Mas a arte foi mais forte que as circunstâncias, e no próximo dia 22 Hermeto Pascoal chega aos 88 anos de idade reconhecido como um dos maiores músicos vivos do mundo (ano passado, recebeu das mãos de Wynton Marsalis o título de doutor honoris causa na Juilliard School, em Nova York). Ele será homenageado com uma exposição e uma biografia e, o que é melhor, ainda em plena atividade: acaba de lançar um álbum de inéditas e segue com uma agenda de shows que o levará ao Rock in Rio.
— Tudo que eu recebo vem do universo.

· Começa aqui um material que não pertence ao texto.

(* ===== verification/Clientset.v ===== *)
(** The constructors of the clientset
    (pkg/client/clientset/versioned/clientset.go and
    typed/taskgroup/v1alpha1/taskgroup_client.go), with the constructors of REST
    clients they call (client-go's rest/config.go, rest/client.go and
    discovery/discovery_client.go): the rate limiters, the defaults and the
    errors. *)
From S2P Require Import Prelude GoStrings RunTypes Rest FakeClient.
From Stdlib Require Import QArith.
#[local] Open Scope Q_scope.

(** ** Configurations and clients *)

(** A [flowcontrol.RateLimiter]; [limiter_id] is its identity. *)
Record RateLimiter := { limiter_id : nat; limiter_qps : Q; limiter_burst : Z }.

(** [rest.Config]: the fields the constructors look into, and the rest. *)
Record Config := {
  Config_Host : string;
  Config_APIPath : string;
  Config_GroupVersion : option (string * string);
  (** whether there is a [NegotiatedSerializer] *)
  Config_NegotiatedSerializer : bool;
  Config_UserAgent : string;
  Config_QPS : Q;
  Config_Burst : Z;
  Config_RateLimiter : option RateLimiter;
  Config_Timeout : Z;
  Config_Other : json
}.

(** What is made of the address and of the TLS and proxy settings, and the
    user agent. *)
Class RestLibrary := {
  (** [defaultServerUrlFor(config)]: the path of the base URL and the versioned path *)
  defaultServerUrlFor : string → string → option (string * string) → json → fallible (string * string);
  (** [TransportFor(config)]: is it [http.DefaultTransport]? *)
  TransportFor : string → string → json → fallible bool;
  DefaultKubernetesUserAgent : string
}.

(** [*rest.RESTClient]: what its requests are made of, the group and version it
    was configured with, and its rate limiter *)
Record built := {
  built_client : RESTClient;
  built_GroupVersion : option (string * string);
  built_RateLimiter : option RateLimiter
}.

(** [*versioned.Clientset] *)
Record Clientset := {
  Clientset_customV1alpha1 : built;
  Clientset_DiscoveryClient : built
}.

Definition DefaultQPS : Q := 5.
Definition DefaultBurst : Z := 10.

(** [x > 0] and [x == 0] *)
Definition positive (q : Q) : bool := negb (Qle_bool q 0).

Definition set_RateLimiter (l : option RateLimiter) (c : Config) : Config := {|
  Config_Host := Config_Host c; Config_APIPath := Config_APIPath c; Config_GroupVersion := Config_GroupVersion c;
  Config_NegotiatedSerializer := Config_NegotiatedSerializer c; Config_UserAgent := Config_UserAgent c;
  Config_QPS := Config_QPS c; Config_Burst := Config_Burst c; Config_RateLimiter := l;
  Config_Timeout := Config_Timeout c; Config_Other := Config_Other c |}.

(** The customization of a configuration that leaves the rates open, for a
    number of controllers (knative's injection/sharedmain/main.go and
    injection/injection.go). *)
Definition default_rates (controllers : nat) (cfg : Config) : Config := {|
  Config_Host := Config_Host cfg; Config_APIPath := Config_APIPath cfg; Config_GroupVersion := Config_GroupVersion cfg;
  Config_NegotiatedSerializer := Config_NegotiatedSerializer cfg; Config_UserAgent := Config_UserAgent cfg;
  Config_QPS := if Qeq_bool (Config_QPS cfg) 0
                then inject_Z (Z.of_nat controllers) * DefaultQPS else Config_QPS cfg;
  Config_Burst := if bool_decide (Config_Burst cfg = 0%Z) then (Z.of_nat controllers * DefaultBurst)%Z else Config_Burst cfg;
  Config_RateLimiter := Config_RateLimiter cfg; Config_Timeout := Config_Timeout cfg; Config_Other := Config_Other cfg |}.

Section constructors.
Context {R : RestLibrary}.

(** ** REST clients

    A constructor is given the number of rate limiters there are, and returns
    the number there are then. *)

(** The rate limiter of [RESTClientFor] and [UnversionedRESTClientFor]. *)
Definition limiter_for (config : Config) (n : nat) : option RateLimiter * nat :=
  match Config_RateLimiter config with
  | Some rateLimiter => (Some rateLimiter, n)
  | None =>
    let qps := if Qeq_bool (Config_QPS config) 0 then DefaultQPS else Config_QPS config in
    let burst := if bool_decide (Config_Burst config = 0%Z) then DefaultBurst else Config_Burst config in
    if positive qps
    then (Some {| limiter_id := n; limiter_qps := qps; limiter_burst := burst |}, S n)
    else (None, n)
  end.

A música não para justamente por isso, por causa dessa liberdade que eu dou para minha própria mente — explicava por telefone um Hermeto em vias de lançar, na última terça-feira, “Pra você, Ilza”, disco feito com seu grupo em fevereiro, no Estúdio Rocinante, em Araras, na região serrana do Rio.
É mais uma coleção de composições dessa verdadeira usina humana, que de 23 de junho de 1996 a 23 de junho de 1997 criou nada menos uma música por dia e deixou tudo registrado em partituras no livro “Calendário do Som”. Desta vez, porém, os temas instrumentais são todos eles dedicados a Ilza Souza Silva, mãe de seus seis filhos e sua companheira de 1954 a 2000 (ano em que faleceu, vítima de câncer).
— Vivemos a vida toda, o tempo todo, até que Deus chamou para lá, estava na hora dela. O presente que eu poderia dar a alguém é a música — justifica-se Hermeto, que conheceu Ilza em Recife, para onde foi aos 14 anos, com Zé Neto, a fim de viver de música. — Eu tocava com o pai de criação dela, o violonista Romualdo Miranda (irmão do bandolinista e mestre do choro Luperce Miranda), e fui morar num quarto quase em frente da casa dele. Um dia eu vi aquela moça bonita, meu tipo mesmo. Noutro dia, o Romualdo convidou a gente para almoçar lá e fiquei esperando ela aparecer. Mas Ilza tinha ido para o Rio. Perguntei quem era a moça e ele só me disse: “Ela vai voltar logo.”
Ilza voltou, reparou naquele menino sanfoneiro e lhe pareceu que ele não abria os olhos.
— Cá comigo eu achei: “Tô lascado!” Mas a simpatia dela de ter perguntado porque os meus olhos não abriam foi o que fez começar o namoro. Eu falei: “se esses olhos não abrem é porque eles estão vendo as coisas mais interessantes.” Ela riu pra caramba e eu já dei a minha cantadinha devagar — recorda-se. — A gente começou a namorar e o Romualdo arrumou um quarto para nós lá, mas disse que não dava para ficar daquele jeito. A gente estava a fim um do outro, e um amigo dele, advogado de cartório, conseguiu fazer documentos que aumentaram a idade para a gente poder se casar.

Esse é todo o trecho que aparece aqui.